Lemma visits_FuncDecl args t :
  Forall Q (match args with Some ps => ps | None => [] end) ->
  P t -> P (FuncDecl args t).
Proof.
  unfold Type_visited, Node_visited. intros Hps IH. rewrite visit_Type_FuncDecl.
  cbn [Type_bindings]. apply visits_bind; [|intros _; exact IH].
  destruct args as [ps|]; [apply visits_params; exact Hps | apply visits_ret].
Qed.

Lemma visits_Decl n ty b :
  match ty with inl t => P t | inr _ => True end -> Q (Decl n ty b).
Proof.
  unfold Type_visited, Node_visited. intros IH. rewrite visit_Decl_eq. cbn [Node_bindings].
  apply visits_bind.
  - destruct n; [apply visits_assign | apply visits_ret].
  - intros _. destruct ty as [[| | |]|i];
      first [apply visits_ret | exact IH | apply visits_Inner].
Qed.

Lemma visits_FuncDef d : Q (FuncDef d).
Proof.
  unfold Node_visited. destruct d as [[nm|] ty b| | | | | |]; cbn;
    first [apply visits_assign | apply visits_ret | apply visits_raise].
Qed.

(** The visitor makes the assignments of [Type_bindings] and
    [Node_bindings]. *)
Lemma visits_Type t : visits_as (Type_bindings t) (Visitor.visit_Type fuel t).
Proof.
  revert t. apply (Type_visit_ind P Q).
  - intros t IH. exact IH.
  - intros t d IH. exact IH.
  - intros d i. apply visits_Inner.
  - apply visits_FuncDecl.
  - apply visits_Decl.
  - intros n t IH. exact IH.
  - apply visits_FuncDef.
  - intros t IH. exact IH.
  - apply visits_ret.
  - intros n. apply visits_ret.
  - intros s. apply visits_ret.
Qed.

Lemma visits_Node n : visits_as (Node_bindings n) (Visitor.visit fuel n).
Proof.
  revert n. apply (Node_visit_ind P Q).
  - intros t IH. exact IH.
  - intros t d IH. exact IH.
  - intros d i. apply visits_Inner.
  - apply visits_FuncDecl.
  - apply visits_Decl.
  - intros n t IH. exact IH.
  - apply visits_FuncDef.
  - intros t IH. exact IH.
  - apply visits_ret.
  - intros n. apply visits_ret.
  - intros s. apply visits_ret.
Qed.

(AIM OF THE EXERCISE): Filter the data for the string "with". Copy each matching line.

(TASK RESULT):
  Forall Q (match args with Some ps => ps | None => [] end) ->
  match ty with inl t => P t | inr _ => True end -> Q (Decl n ty b).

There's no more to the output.